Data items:
——————————
(** Words, then one single-quoted argument. *)
Lemma split_quoted_last ws P :
  ws <> [] ->
  Forall (fun w => word w = true) ws ->
  lacks "'"%char P = true ->
  split (unwords ws +:+ " '" +:+ P +:+ "'") = Some (ws ++ [P]).
Proof.
  intros Hne Hws HP. unfold split.
  change (" '" +:+ P +:+ "'")
    with (String " "%char (String "'"%char (P +:+ String "'"%char ""))).
  rewrite lex_unwords_then by done. simpl lex.
  rewrite lex_single_quoted by done. by rewrite append_empty_l.
Qed.

End Quoted.

(** X11.  Single quotes do not hide an argument: after a path-checked
    command and its flags, a single-quoted argument [P], blanks and
    backslashes included, is judged as the one path [P]. *)
Theorem quoted_argument_judged_verbatim (fs : filesystem)
    (working_directory approved_directory : Path)
    (b : string) (flags : list string) (P : string) :
  Forall (fun w => word w = true) (b :: flags) ->
  Forall is_flag flags ->
  path_checked (PurePath.name b) (flags ++ [P]) ->
  lacks "'"%char P = true ->
  ~ is_flag P ->
  check_bash_directory_boundary fs
    (unwords (b :: flags) +:+ " '" +:+ P +:+ "'")
    working_directory approved_directory
  = if PurePath.is_relative_to (resolve_token fs working_directory P)
         (Realpath.resolve fs approved_directory)
    then Allowed
    else Denied (violation (PurePath.name b) P
                   (Realpath.resolve fs approved_directory)).
Proof.
  intros Hwords Hflags Hpc HP HnotflagP.
  assert (Hsplit : Shlex.split (unwords (b :: flags) +:+ " '" +:+ P +:+ "'")
                   = Some (b :: flags ++ [P]))
    by (by apply (split_quoted_last (b :: flags) P)).
  rewrite (path_checked_verdict fs _ _ _ b _ Hsplit Hpc).
  assert (Hpass : Forall (passes fs working_directory
                            (Realpath.resolve fs approved_directory)) flags)
    by (eapply Forall_impl; [exact Hflags | by left]).
  destruct (PurePath.is_relative_to _ _) eqn:Hin.
  - apply loop_all_pass. apply Forall_app. split; [done |].
    constructor; [by right | constructor].
  - by apply loop_first_violation.
Qed.

Lemma quoted_argument_judged_verbatim_witness :
  check_bash_directory_boundary fs0 "rm -r -f '/etc/my file\'" A0 A0
  = Denied (violation "rm" "/etc/my file\" A0).
Proof.
  assert (Hrm : path_checked (PurePath.name "rm") (["-r"; "-f"] ++ ["/etc/my file\"]))
    by (left; by_evaluation).
  apply (quoted_argument_judged_verbatim fs0 A0 A0 "rm" ["-r"; "-f"]
           "/etc/my file\").
  - repeat constructor.
  - repeat constructor.
  - exact Hrm.
  - reflexivity.
  - discriminate.
Defined.

(** ** The approved root and the working directory *)

(** X12.  With the filesystem root as approved directory no command is
    denied. *)
Theorem root_approves_everything (fs : filesystem) (command : string)
    (working_directory approved_directory : Path) :
  Realpath.resolve fs approved_directory = [] ->
  check_bash_directory_boundary fs command working_directory
    approved_directory = Allowed.
Proof.
  intros Hroot.
  destruct (Shlex.split command) as [[| token0 arguments] |] eqn:Hsplit.
  - unfold check_bash_directory_boundary. by rewrite Hsplit.
  - rewrite (check_by_class fs _ _ _ _ _ Hsplit).
    destruct (checks_paths _ _); [| done].
    apply loop_all_pass, Forall_forall. intros t _. right.
    unfold inside, PurePath.is_relative_to. rewrite Hroot.
    apply bool_decide_eq_true, prefix_nil.
  - unfold check_bash_directory_boundary. by rewrite Hsplit.
Qed.

Lemma root_approves_everything_witness :
  check_bash_directory_boundary fs0 "rm -rf /etc /home ../.." A0 ["home"; ".."]
  = Allowed.
Proof.
  apply (root_approves_everything fs0 "rm -rf /etc /home ../.." A0
           ["home"; ".."]).
  reflexivity.
Defined.

(** X13.  The arguments "." and "" (an empty quoted word) stand for the
    working directory itself: a path-checked command with such an argument
    alone is allowed exactly when the working directory resolves to the
    approved directory or below it. *)
Theorem dot_is_working_directory (fs : filesystem) (command : string)
    (working_directory approved_directory : Path) (token0 token : string) :
  token = "." \/ token = "" ->
  Shlex.split command = Some [token0; token] ->
  path_checked (PurePath.name token0) [token] ->
  check_bash_directory_boundary fs command working_directory
    approved_directory
  = if PurePath.is_relative_to (Realpath.resolve fs working_directory)
         (Realpath.resolve fs approved_directory)
    then Allowed
    else Denied (violation (PurePath.name token0) token
                   (Realpath.resolve fs approved_directory)).
Proof.
  intros Htoken Hsplit Hpc.
  rewrite (path_checked_verdict fs _ _ command token0 [token] Hsplit Hpc).
  assert (Hres : resolve_token fs working_directory token
                 = Realpath.resolve fs working_directory).
  { destruct Htoken as [-> | ->]; unfold resolve_token; simpl;
      unfold PurePath.joinpath; simpl; by rewrite app_nil_r. }
  assert (Hflag : ~ is_flag token) by (by destruct Htoken as [-> | ->]).
  destruct (PurePath.is_relative_to _ _) eqn:Hin.
  - apply loop_all_pass. constructor; [| constructor].
    right. unfold inside. by rewrite Hres.
  - apply loop_violation; [done |]. unfold outside. by rewrite Hres.
Qed.

Lemma dot_is_working_directory_witness :
  check_bash_directory_boundary fs0 "rm -rf ." A0 A0 = Allowed
  /\ check_bash_directory_boundary fs0 "rmdir ''" ["home"] A0
     = Denied (violation "rmdir" "" A0).
Proof.
  assert (Hfind : path_checked (PurePath.name "rmdir") [""])
    by (left; by_evaluation).
  split; [reflexivity |].
  apply (dot_is_working_directory fs0 "rmdir ''" ["home"] A0 "rmdir" "");
    [by right | reflexivity | exact Hfind].
Defined.

(** ** What exists and what does not *)

Section Existence.

Variables fs1 fs2 : filesystem.
Hypothesis Hlinks : same_links fs1 fs2.

Lemma walk_same_links rest : forall path,
  Realpath.walk fs1 path rest = Realpath.walk fs2 path rest.
Proof.
  induction rest as [| x rest IH]; intros path; simpl; [done |].
  destruct (bool_decide (x = "") || bool_decide (x = ".")); [apply IH |].
  destruct (bool_decide (x = "..")); [apply IH |].
  pose proof (Hlinks (path ++ [x])) as Hx.
  destruct (fs1 (path ++ [x])), (fs2 (path ++ [x]));
    simpl in Hx; try discriminate; try apply IH.
  injection Hx as ->. apply IH.
Qed.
——————————
**REQUIREMENT:** Restate every entry above exactly as it stands.

**ANSWER TO THIS TASK:**
(** Words, then one single-quoted argument. *)
Lemma split_quoted_last ws P :
  ws <> [] ->
  Forall (fun w => word w = true) ws ->
  lacks "'"%char P = true ->
  split (unwords ws +:+ " '" +:+ P +:+ "'") = Some (ws ++ [P]).
Proof.
  intros Hne Hws HP. unfold split.
  change (" '" +:+ P +:+ "'")
    with (String " "%char (String "'"%char (P +:+ String "'"%char ""))).
  rewrite lex_unwords_then by done. simpl lex.
  rewrite lex_single_quoted by done. by rewrite append_empty_l.
Qed.

End Quoted.

(** X11.  Single quotes do not hide an argument: after a path-checked
    command and its flags, a single-quoted argument [P], blanks and
    backslashes included, is judged as the one path [P]. *)
Theorem quoted_argument_judged_verbatim (fs : filesystem)
    (working_directory approved_directory : Path)
    (b : string) (flags : list string) (P : string) :
  Forall (fun w => word w = true) (b :: flags) ->
  Forall is_flag flags ->
  path_checked (PurePath.name b) (flags ++ [P]) ->
  lacks "'"%char P = true ->
  ~ is_flag P ->
  check_bash_directory_boundary fs
    (unwords (b :: flags) +:+ " '" +:+ P +:+ "'")
    working_directory approved_directory
  = if PurePath.is_relative_to (resolve_token fs working_directory P)
         (Realpath.resolve fs approved_directory)
    then Allowed
    else Denied (violation (PurePath.name b) P
                   (Realpath.resolve fs approved_directory)).
Proof.
  intros Hwords Hflags Hpc HP HnotflagP.
  assert (Hsplit : Shlex.split (unwords (b :: flags) +:+ " '" +:+ P +:+ "'")
                   = Some (b :: flags ++ [P]))
    by (by apply (split_quoted_last (b :: flags) P)).
  rewrite (path_checked_verdict fs _ _ _ b _ Hsplit Hpc).
  assert (Hpass : Forall (passes fs working_directory
                            (Realpath.resolve fs approved_directory)) flags)
    by (eapply Forall_impl; [exact Hflags | by left]).
  destruct (PurePath.is_relative_to _ _) eqn:Hin.
  - apply loop_all_pass. apply Forall_app. split; [done |].
    constructor; [by right | constructor].
  - by apply loop_first_violation.
Qed.

Lemma quoted_argument_judged_verbatim_witness :
  check_bash_directory_boundary fs0 "rm -r -f '/etc/my file\'" A0 A0
  = Denied (violation "rm" "/etc/my file\" A0).
Proof.
  assert (Hrm : path_checked (PurePath.name "rm") (["-r"; "-f"] ++ ["/etc/my file\"]))
    by (left; by_evaluation).
  apply (quoted_argument_judged_verbatim fs0 A0 A0 "rm" ["-r"; "-f"]
           "/etc/my file\").
  - repeat constructor.
  - repeat constructor.
  - exact Hrm.
  - reflexivity.
  - discriminate.
Defined.

(** ** The approved root and the working directory *)

(** X12.  With the filesystem root as approved directory no command is
    denied. *)
Theorem root_approves_everything (fs : filesystem) (command : string)
    (working_directory approved_directory : Path) :
  Realpath.resolve fs approved_directory = [] ->
  check_bash_directory_boundary fs command working_directory
    approved_directory = Allowed.
Proof.
  intros Hroot.
  destruct (Shlex.split command) as [[| token0 arguments] |] eqn:Hsplit.
  - unfold check_bash_directory_boundary. by rewrite Hsplit.
  - rewrite (check_by_class fs _ _ _ _ _ Hsplit).
    destruct (checks_paths _ _); [| done].
    apply loop_all_pass, Forall_forall. intros t _. right.
    unfold inside, PurePath.is_relative_to. rewrite Hroot.
    apply bool_decide_eq_true, prefix_nil.
  - unfold check_bash_directory_boundary. by rewrite Hsplit.
Qed.

Lemma root_approves_everything_witness :
  check_bash_directory_boundary fs0 "rm -rf /etc /home ../.." A0 ["home"; ".."]
  = Allowed.
Proof.
  apply (root_approves_everything fs0 "rm -rf /etc /home ../.." A0
           ["home"; ".."]).
  reflexivity.
Defined.

(** X13.  The arguments "." and "" (an empty quoted word) stand for the
    working directory itself: a path-checked command with such an argument
    alone is allowed exactly when the working directory resolves to the
    approved directory or below it. *)
Theorem dot_is_working_directory (fs : filesystem) (command : string)
    (working_directory approved_directory : Path) (token0 token : string) :
  token = "." \/ token = "" ->
  Shlex.split command = Some [token0; token] ->
  path_checked (PurePath.name token0) [token] ->
  check_bash_directory_boundary fs command working_directory
    approved_directory
  = if PurePath.is_relative_to (Realpath.resolve fs working_directory)
         (Realpath.resolve fs approved_directory)
    then Allowed
    else Denied (violation (PurePath.name token0) token
                   (Realpath.resolve fs approved_directory)).
Proof.
  intros Htoken Hsplit Hpc.
  rewrite (path_checked_verdict fs _ _ command token0 [token] Hsplit Hpc).
  assert (Hres : resolve_token fs working_directory token
                 = Realpath.resolve fs working_directory).
  { destruct Htoken as [-> | ->]; unfold resolve_token; simpl;
      unfold PurePath.joinpath; simpl; by rewrite app_nil_r. }
  assert (Hflag : ~ is_flag token) by (by destruct Htoken as [-> | ->]).
  destruct (PurePath.is_relative_to _ _) eqn:Hin.
  - apply loop_all_pass. constructor; [| constructor].
    right. unfold inside. by rewrite Hres.
  - apply loop_violation; [done |]. unfold outside. by rewrite Hres.
Qed.

Lemma dot_is_working_directory_witness :
  check_bash_directory_boundary fs0 "rm -rf ." A0 A0 = Allowed
  /\ check_bash_directory_boundary fs0 "rmdir ''" ["home"] A0
     = Denied (violation "rmdir" "" A0).
Proof.
  assert (Hfind : path_checked (PurePath.name "rmdir") [""])
    by (left; by_evaluation).
  split; [reflexivity |].
  apply (dot_is_working_directory fs0 "rmdir ''" ["home"] A0 "rmdir" "");
    [by right | reflexivity | exact Hfind].
Defined.

(** ** What exists and what does not *)

Section Existence.

Variables fs1 fs2 : filesystem.
Hypothesis Hlinks : same_links fs1 fs2.

Lemma walk_same_links rest : forall path,
  Realpath.walk fs1 path rest = Realpath.walk fs2 path rest.
Proof.
  induction rest as [| x rest IH]; intros path; simpl; [done |].
  destruct (bool_decide (x = "") || bool_decide (x = ".")); [apply IH |].
  destruct (bool_decide (x = "..")); [apply IH |].
  pose proof (Hlinks (path ++ [x])) as Hx.
  destruct (fs1 (path ++ [x])), (fs2 (path ++ [x]));
    simpl in Hx; try discriminate; try apply IH.
  injection Hx as ->. apply IH.
Qed.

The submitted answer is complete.